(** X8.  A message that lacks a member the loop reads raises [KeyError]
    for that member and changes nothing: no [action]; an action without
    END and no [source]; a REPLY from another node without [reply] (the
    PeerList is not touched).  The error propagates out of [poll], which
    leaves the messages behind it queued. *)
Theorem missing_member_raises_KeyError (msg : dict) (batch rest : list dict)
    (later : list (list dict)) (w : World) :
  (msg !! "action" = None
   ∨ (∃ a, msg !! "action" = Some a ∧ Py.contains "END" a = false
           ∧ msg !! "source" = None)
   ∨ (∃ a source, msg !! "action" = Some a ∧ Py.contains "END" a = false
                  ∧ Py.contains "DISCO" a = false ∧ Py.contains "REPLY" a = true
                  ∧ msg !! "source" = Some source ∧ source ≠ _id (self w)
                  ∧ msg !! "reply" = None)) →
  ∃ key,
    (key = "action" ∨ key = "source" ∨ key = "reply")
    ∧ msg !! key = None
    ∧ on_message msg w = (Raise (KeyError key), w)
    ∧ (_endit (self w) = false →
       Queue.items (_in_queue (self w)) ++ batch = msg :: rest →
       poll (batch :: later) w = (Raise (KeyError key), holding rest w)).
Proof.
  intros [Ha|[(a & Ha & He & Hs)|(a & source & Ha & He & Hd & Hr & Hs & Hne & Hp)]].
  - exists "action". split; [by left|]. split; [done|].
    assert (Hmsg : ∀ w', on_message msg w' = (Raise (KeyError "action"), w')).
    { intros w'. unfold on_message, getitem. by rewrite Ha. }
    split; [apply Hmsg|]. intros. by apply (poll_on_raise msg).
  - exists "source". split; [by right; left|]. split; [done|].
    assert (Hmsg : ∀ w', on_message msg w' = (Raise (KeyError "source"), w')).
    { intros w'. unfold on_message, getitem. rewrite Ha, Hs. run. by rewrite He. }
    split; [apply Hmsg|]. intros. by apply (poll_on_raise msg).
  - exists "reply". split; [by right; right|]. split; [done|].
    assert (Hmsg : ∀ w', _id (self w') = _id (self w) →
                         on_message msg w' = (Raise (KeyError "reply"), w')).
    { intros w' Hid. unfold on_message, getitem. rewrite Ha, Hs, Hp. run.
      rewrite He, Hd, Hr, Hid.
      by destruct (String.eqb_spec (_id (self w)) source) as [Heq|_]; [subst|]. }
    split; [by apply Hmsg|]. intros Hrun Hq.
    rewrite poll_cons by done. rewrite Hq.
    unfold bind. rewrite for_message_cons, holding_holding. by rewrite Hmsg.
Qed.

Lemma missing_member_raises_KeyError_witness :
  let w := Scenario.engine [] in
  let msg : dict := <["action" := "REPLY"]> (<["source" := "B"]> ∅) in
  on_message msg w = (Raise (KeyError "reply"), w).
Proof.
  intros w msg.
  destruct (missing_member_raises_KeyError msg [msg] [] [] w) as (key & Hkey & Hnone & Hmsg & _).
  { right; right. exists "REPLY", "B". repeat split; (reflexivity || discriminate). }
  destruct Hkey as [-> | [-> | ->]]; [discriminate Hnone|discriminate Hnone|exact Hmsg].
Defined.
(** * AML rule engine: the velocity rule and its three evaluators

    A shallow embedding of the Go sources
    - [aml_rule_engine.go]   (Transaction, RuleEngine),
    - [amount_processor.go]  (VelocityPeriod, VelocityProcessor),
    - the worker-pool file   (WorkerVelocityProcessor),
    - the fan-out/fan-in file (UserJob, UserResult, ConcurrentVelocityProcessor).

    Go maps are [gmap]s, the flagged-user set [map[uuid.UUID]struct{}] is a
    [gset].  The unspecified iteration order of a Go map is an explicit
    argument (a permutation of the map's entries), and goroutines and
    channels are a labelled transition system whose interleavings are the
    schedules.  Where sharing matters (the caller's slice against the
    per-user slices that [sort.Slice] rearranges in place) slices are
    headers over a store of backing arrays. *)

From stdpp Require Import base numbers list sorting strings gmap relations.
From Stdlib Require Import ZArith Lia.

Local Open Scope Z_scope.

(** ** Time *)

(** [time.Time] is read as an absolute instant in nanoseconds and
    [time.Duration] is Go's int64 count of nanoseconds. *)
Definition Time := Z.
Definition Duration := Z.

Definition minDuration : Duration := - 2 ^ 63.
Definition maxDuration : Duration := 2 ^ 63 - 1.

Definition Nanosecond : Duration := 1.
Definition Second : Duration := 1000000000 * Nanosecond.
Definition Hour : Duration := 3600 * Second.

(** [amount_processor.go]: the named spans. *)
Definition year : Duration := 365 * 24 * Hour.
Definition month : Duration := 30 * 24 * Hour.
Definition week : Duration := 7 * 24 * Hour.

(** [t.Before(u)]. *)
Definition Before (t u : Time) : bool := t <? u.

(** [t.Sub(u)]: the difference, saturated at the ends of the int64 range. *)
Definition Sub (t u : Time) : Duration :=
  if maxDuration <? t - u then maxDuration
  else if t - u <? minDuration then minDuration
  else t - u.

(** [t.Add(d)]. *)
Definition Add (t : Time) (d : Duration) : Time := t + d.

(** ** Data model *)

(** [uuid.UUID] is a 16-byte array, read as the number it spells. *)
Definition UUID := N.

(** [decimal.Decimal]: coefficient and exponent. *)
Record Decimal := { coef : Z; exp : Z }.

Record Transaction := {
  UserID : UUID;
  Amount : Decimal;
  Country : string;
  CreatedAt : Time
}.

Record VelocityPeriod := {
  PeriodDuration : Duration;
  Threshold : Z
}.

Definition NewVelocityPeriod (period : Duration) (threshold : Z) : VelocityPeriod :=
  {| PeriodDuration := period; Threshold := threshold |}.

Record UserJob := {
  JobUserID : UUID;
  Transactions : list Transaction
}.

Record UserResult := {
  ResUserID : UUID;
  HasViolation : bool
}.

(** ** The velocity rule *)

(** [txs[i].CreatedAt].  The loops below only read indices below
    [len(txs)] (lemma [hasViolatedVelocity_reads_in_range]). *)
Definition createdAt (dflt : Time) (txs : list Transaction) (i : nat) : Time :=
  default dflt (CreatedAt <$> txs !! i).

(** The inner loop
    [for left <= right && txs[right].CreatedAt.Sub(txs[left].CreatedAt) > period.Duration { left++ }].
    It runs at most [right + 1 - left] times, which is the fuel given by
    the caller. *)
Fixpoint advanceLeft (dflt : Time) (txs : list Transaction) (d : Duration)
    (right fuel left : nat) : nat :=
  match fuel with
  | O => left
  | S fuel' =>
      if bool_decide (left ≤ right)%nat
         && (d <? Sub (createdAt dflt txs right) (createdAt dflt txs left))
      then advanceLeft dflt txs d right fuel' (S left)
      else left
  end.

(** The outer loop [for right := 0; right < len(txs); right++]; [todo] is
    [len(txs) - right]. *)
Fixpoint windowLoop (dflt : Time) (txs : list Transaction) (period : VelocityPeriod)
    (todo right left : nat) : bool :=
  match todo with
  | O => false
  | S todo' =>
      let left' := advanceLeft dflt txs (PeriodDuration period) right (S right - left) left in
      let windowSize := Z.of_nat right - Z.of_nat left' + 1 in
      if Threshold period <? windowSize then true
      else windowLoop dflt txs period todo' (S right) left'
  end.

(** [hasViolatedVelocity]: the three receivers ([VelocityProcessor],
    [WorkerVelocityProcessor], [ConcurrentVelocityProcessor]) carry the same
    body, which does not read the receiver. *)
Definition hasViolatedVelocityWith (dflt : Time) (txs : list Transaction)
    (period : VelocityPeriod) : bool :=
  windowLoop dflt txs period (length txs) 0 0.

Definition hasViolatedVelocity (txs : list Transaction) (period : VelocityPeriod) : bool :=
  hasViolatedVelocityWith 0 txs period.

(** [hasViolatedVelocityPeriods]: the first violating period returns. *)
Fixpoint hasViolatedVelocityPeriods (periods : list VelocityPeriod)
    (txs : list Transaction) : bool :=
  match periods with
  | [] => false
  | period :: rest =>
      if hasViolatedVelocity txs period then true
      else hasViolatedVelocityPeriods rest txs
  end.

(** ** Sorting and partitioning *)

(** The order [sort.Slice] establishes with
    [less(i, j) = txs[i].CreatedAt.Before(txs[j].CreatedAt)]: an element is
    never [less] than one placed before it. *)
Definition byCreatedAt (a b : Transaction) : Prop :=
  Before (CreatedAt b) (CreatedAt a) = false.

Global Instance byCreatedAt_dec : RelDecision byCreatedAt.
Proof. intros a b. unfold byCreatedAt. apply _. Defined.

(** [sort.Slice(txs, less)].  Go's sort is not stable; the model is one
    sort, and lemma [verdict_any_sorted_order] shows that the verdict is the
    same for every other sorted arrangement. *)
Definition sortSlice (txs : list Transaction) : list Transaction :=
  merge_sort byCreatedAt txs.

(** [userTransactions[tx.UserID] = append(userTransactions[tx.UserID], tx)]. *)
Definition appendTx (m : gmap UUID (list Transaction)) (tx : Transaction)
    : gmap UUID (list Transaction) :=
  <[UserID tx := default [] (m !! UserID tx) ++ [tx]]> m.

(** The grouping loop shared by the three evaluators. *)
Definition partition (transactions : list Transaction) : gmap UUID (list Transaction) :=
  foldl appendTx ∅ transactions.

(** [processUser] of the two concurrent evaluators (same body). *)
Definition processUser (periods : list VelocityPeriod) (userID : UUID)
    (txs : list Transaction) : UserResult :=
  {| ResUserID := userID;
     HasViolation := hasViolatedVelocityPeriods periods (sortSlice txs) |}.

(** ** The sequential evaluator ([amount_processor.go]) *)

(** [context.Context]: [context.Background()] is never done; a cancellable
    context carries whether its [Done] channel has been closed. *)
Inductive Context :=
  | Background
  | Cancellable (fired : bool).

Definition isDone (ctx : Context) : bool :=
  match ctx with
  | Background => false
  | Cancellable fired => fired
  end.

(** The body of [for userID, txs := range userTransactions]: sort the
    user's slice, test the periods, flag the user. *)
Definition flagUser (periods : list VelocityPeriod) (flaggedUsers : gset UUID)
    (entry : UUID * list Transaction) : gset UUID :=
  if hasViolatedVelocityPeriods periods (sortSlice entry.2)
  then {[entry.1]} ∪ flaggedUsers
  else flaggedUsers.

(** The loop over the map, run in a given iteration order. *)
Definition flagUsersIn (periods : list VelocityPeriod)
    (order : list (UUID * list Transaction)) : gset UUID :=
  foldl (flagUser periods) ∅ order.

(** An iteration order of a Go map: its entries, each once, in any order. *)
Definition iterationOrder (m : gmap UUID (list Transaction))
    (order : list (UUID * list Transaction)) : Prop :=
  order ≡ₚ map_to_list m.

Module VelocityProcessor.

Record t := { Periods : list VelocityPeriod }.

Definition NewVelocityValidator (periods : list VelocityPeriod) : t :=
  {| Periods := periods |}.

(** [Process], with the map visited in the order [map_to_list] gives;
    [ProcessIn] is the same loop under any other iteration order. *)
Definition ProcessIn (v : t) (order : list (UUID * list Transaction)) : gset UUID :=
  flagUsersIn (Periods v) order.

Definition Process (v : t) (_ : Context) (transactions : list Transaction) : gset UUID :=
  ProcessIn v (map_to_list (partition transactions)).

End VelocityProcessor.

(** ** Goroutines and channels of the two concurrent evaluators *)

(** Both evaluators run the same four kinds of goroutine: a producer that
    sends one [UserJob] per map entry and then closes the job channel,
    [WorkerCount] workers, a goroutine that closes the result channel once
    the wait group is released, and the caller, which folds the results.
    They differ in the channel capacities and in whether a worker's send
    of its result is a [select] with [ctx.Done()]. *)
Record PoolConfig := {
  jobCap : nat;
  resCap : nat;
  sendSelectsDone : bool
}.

_ _ _

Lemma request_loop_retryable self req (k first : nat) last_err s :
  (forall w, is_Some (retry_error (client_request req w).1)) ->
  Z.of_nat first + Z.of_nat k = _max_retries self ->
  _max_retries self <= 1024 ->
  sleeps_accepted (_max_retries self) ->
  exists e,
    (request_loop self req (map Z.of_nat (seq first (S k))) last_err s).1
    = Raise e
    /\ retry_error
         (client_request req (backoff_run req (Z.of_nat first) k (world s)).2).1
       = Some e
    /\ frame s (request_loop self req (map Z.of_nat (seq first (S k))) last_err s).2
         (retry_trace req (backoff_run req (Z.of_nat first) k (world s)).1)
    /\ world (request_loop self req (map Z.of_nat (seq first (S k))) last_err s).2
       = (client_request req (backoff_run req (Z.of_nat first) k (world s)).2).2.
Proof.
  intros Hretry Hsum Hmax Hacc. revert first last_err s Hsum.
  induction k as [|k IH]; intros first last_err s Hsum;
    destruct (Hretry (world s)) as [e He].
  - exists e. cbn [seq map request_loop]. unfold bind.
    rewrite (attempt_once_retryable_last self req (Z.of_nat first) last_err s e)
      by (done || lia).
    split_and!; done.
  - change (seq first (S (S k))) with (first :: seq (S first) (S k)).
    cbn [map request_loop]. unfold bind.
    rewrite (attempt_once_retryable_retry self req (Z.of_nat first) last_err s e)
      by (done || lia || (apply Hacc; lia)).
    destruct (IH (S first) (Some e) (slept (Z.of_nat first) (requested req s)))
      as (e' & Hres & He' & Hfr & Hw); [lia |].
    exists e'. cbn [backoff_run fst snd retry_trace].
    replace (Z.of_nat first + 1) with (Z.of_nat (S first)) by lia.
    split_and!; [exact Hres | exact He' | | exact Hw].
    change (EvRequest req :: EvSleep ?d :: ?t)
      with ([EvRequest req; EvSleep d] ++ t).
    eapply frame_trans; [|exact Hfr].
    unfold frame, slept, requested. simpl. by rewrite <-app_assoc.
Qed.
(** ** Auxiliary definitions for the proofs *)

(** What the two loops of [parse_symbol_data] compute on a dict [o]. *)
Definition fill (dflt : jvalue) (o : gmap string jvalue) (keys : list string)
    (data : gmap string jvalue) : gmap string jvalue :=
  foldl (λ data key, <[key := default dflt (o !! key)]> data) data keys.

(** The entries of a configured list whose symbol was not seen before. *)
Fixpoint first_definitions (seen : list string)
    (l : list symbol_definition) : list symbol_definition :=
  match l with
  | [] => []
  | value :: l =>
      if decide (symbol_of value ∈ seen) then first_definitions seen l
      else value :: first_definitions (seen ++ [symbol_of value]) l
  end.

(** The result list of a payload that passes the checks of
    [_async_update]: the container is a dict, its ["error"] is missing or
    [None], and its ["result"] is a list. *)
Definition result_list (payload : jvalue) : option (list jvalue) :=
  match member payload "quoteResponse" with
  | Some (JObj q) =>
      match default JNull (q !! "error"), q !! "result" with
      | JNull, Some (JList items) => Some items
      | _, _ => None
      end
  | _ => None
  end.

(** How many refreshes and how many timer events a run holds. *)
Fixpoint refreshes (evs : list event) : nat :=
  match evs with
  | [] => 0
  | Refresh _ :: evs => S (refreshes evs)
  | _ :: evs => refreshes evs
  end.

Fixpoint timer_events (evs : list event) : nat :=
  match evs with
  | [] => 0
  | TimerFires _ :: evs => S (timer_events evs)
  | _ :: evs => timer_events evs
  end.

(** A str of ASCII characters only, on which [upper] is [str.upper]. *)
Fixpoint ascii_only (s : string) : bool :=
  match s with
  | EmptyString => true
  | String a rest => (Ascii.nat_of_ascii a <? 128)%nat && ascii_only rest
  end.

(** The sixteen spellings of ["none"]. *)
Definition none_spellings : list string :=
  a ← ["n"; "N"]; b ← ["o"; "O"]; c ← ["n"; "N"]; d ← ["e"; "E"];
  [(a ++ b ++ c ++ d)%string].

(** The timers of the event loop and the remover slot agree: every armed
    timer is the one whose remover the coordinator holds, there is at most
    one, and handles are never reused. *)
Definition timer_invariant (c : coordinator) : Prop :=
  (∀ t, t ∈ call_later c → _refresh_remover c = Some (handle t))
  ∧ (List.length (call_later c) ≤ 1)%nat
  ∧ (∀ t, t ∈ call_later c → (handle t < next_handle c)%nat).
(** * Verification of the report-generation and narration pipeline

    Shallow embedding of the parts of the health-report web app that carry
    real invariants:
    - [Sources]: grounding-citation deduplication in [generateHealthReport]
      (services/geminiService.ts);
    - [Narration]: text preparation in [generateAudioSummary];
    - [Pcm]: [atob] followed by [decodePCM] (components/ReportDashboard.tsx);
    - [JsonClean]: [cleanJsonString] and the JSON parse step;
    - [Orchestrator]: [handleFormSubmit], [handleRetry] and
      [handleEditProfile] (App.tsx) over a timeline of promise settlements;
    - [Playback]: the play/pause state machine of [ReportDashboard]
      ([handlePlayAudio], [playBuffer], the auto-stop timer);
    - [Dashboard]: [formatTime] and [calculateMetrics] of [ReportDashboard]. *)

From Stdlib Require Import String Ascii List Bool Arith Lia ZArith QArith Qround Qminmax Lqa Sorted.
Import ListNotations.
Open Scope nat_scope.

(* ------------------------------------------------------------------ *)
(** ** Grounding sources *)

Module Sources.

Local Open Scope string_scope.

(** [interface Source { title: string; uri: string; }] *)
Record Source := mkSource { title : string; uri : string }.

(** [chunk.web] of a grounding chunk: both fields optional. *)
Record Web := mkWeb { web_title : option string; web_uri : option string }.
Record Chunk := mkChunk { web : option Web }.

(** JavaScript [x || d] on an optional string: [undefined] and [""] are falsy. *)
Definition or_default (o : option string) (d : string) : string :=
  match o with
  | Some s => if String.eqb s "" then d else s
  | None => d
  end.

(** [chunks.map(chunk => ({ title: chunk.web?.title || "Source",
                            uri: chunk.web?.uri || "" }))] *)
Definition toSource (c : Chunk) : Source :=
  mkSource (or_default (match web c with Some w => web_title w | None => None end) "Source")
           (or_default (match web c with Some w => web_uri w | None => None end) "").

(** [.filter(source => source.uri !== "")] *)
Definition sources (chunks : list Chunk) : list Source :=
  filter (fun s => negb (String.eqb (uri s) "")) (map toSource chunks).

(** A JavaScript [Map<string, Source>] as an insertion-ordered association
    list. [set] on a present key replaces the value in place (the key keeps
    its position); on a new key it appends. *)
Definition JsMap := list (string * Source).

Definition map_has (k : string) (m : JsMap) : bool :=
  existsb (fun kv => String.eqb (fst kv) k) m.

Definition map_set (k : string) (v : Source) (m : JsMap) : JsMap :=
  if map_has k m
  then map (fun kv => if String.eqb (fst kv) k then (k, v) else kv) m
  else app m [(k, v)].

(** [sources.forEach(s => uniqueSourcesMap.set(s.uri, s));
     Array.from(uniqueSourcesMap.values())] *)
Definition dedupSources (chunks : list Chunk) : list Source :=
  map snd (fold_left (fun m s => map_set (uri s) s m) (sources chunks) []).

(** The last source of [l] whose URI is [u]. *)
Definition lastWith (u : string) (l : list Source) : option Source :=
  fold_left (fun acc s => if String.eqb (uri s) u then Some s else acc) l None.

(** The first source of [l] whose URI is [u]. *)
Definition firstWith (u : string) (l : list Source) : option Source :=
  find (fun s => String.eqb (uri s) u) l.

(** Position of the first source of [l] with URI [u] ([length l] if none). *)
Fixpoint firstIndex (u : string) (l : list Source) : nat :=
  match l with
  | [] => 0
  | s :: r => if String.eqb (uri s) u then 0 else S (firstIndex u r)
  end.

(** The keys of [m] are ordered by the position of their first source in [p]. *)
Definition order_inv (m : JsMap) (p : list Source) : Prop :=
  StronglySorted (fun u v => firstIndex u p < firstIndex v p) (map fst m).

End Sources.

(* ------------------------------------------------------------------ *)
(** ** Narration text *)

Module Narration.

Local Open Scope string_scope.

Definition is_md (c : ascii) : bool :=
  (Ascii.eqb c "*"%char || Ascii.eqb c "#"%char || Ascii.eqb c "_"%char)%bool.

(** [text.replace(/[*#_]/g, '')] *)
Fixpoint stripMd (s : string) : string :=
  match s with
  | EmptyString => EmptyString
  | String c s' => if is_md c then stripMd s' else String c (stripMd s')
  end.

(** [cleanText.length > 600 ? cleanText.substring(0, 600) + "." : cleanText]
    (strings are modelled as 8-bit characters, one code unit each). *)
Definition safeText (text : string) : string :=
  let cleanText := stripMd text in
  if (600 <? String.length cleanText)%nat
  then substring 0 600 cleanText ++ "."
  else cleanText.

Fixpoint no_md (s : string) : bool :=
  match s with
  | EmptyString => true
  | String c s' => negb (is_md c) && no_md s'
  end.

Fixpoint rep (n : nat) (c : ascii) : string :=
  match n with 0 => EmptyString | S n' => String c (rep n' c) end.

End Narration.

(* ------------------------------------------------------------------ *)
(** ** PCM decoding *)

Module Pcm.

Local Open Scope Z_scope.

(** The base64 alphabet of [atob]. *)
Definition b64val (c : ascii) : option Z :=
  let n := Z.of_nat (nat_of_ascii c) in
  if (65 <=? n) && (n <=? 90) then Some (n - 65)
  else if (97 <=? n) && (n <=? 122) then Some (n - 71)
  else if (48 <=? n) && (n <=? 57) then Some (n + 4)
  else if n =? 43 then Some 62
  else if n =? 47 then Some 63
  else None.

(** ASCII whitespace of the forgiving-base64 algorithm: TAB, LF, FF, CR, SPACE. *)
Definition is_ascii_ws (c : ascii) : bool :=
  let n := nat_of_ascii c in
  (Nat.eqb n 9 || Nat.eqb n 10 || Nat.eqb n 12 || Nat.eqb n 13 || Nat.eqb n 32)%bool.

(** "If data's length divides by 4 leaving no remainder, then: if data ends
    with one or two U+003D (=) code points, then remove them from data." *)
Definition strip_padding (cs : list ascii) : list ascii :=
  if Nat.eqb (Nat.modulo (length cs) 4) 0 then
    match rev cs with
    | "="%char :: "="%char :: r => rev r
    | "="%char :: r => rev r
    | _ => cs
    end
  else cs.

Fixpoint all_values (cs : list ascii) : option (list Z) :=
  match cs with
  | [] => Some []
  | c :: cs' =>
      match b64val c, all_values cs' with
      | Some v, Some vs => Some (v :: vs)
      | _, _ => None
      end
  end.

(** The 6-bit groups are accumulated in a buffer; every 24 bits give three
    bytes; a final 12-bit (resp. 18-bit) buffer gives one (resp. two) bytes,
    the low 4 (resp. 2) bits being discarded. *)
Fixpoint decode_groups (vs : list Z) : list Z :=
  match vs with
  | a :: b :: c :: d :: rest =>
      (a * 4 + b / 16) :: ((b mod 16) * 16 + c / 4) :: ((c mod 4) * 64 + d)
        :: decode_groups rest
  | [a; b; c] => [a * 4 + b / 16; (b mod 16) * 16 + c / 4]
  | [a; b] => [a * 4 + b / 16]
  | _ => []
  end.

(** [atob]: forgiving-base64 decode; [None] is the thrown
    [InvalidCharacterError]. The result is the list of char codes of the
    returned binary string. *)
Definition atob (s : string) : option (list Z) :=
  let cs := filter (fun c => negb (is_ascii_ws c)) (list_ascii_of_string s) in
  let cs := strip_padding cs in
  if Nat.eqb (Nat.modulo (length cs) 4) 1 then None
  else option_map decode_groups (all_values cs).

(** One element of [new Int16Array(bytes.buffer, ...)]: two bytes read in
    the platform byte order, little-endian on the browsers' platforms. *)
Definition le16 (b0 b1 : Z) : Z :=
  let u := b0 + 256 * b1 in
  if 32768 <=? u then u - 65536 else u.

_ _ _

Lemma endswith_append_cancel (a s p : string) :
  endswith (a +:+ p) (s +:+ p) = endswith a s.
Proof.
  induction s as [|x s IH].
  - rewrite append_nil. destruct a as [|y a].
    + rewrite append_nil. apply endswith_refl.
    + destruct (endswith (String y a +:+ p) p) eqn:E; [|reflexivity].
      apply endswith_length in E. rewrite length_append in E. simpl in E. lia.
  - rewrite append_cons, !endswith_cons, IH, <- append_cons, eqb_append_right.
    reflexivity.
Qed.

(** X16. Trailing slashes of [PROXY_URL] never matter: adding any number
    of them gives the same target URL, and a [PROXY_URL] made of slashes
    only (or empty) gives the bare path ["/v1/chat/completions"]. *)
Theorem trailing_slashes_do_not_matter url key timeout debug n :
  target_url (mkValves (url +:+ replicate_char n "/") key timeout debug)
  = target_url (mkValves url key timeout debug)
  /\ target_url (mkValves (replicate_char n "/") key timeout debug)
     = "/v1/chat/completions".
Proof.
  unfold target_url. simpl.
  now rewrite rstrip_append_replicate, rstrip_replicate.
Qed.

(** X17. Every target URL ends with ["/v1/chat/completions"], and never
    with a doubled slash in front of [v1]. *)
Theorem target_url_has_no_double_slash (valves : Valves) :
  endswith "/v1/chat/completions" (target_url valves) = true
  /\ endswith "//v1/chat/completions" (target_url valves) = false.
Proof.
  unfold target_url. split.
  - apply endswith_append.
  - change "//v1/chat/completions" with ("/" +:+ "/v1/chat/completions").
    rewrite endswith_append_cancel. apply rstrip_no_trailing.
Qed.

_ _ _

§ WHAT IS BEING ASKED: Copy out the range of lines above starting at the line with "reads raises [KeyError]" and ending at the line with "rewrite poll_cons by done. rewrite Hq.", exactly and including both.

§ EXERCISE RESPONSE:
(** X8.  A message that lacks a member the loop reads raises [KeyError]
    for that member and changes nothing: no [action]; an action without
    END and no [source]; a REPLY from another node without [reply] (the
    PeerList is not touched).  The error propagates out of [poll], which
    leaves the messages behind it queued. *)
Theorem missing_member_raises_KeyError (msg : dict) (batch rest : list dict)
    (later : list (list dict)) (w : World) :
  (msg !! "action" = None
   ∨ (∃ a, msg !! "action" = Some a ∧ Py.contains "END" a = false
           ∧ msg !! "source" = None)
   ∨ (∃ a source, msg !! "action" = Some a ∧ Py.contains "END" a = false
                  ∧ Py.contains "DISCO" a = false ∧ Py.contains "REPLY" a = true
                  ∧ msg !! "source" = Some source ∧ source ≠ _id (self w)
                  ∧ msg !! "reply" = None)) →
  ∃ key,
    (key = "action" ∨ key = "source" ∨ key = "reply")
    ∧ msg !! key = None
    ∧ on_message msg w = (Raise (KeyError key), w)
    ∧ (_endit (self w) = false →
       Queue.items (_in_queue (self w)) ++ batch = msg :: rest →
       poll (batch :: later) w = (Raise (KeyError key), holding rest w)).
Proof.
  intros [Ha|[(a & Ha & He & Hs)|(a & source & Ha & He & Hd & Hr & Hs & Hne & Hp)]].
  - exists "action". split; [by left|]. split; [done|].
    assert (Hmsg : ∀ w', on_message msg w' = (Raise (KeyError "action"), w')).
    { intros w'. unfold on_message, getitem. by rewrite Ha. }
    split; [apply Hmsg|]. intros. by apply (poll_on_raise msg).
  - exists "source". split; [by right; left|]. split; [done|].
    assert (Hmsg : ∀ w', on_message msg w' = (Raise (KeyError "source"), w')).
    { intros w'. unfold on_message, getitem. rewrite Ha, Hs. run. by rewrite He. }
    split; [apply Hmsg|]. intros. by apply (poll_on_raise msg).
  - exists "reply". split; [by right; right|]. split; [done|].
    assert (Hmsg : ∀ w', _id (self w') = _id (self w) →
                         on_message msg w' = (Raise (KeyError "reply"), w')).
    { intros w' Hid. unfold on_message, getitem. rewrite Ha, Hs, Hp. run.
      rewrite He, Hd, Hr, Hid.
      by destruct (String.eqb_spec (_id (self w)) source) as [Heq|_]; [subst|]. }
    split; [by apply Hmsg|]. intros Hrun Hq.
    rewrite poll_cons by done. rewrite Hq.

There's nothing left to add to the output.